— EXERCISE DIRECTIONS —
Find and copy each line of the records where the string "above" shows up.

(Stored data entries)
.....

(** X1.  Whenever [handleSubmit] issues anything, it is one settle
    request, for the selected transaction, carrying the numeric values of
    the selected salary id and of the typed amount; the amount is above
    zero, not above the remaining debt and not above the unused balance of
    the matched salary log, and the form error is cleared. *)
Theorem submit_issues_only_valid (st st' : State) (r : Request)
    (rs : list Request) :
  handleSubmit st = (st', r :: rs) ->
  rs = [] /\ st' = setFormError None st /\
  exists tx,
    selectedTransaction st = Some tx /\
    r = settleMutation
          (SettleRequest.mk (Transaction.id tx)
                            (Number (selectedSalaryId st))
                            (Number (amount st))) /\
    selectedSalaryId st <> "" /\
    gt (Number (amount st)) zero = true /\
    gt (Number (amount st)) (remainingDebt st) = false /\
    (forall s, selectedSalary st = Some s ->
               gt (Number (amount st)) (SalaryLog.amount_unused s) = false).
Proof.
  intros Hrun.
  destruct (handleSubmit_issued_inv _ _ _ _ Hrun)
    as (-> & -> & Hpass & tx & Htx & ->).
  repeat split. exists tx. repeat split; auto.
  - apply falsy_nonempty. exact (Hpass chk_salary_selected).
  - pose proof (Hpass chk_amount) as Ha. unfold fails in Ha.
    apply orb_false_iff in Ha as [Ha Hle].
    apply orb_false_iff in Ha as [_ Hnan].
    apply passes_gt_zero. now rewrite Hnan, Hle.
  - exact (Hpass chk_debt).
  - intros s Hs. pose proof (Hpass chk_salary_balance) as Hb.
    unfold fails in Hb. now rewrite Hs in Hb.
Qed.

.....

— EXERCISE RESPONSE —
    the selected salary id and of the typed amount; the amount is above
    zero, not above the remaining debt and not above the unused balance of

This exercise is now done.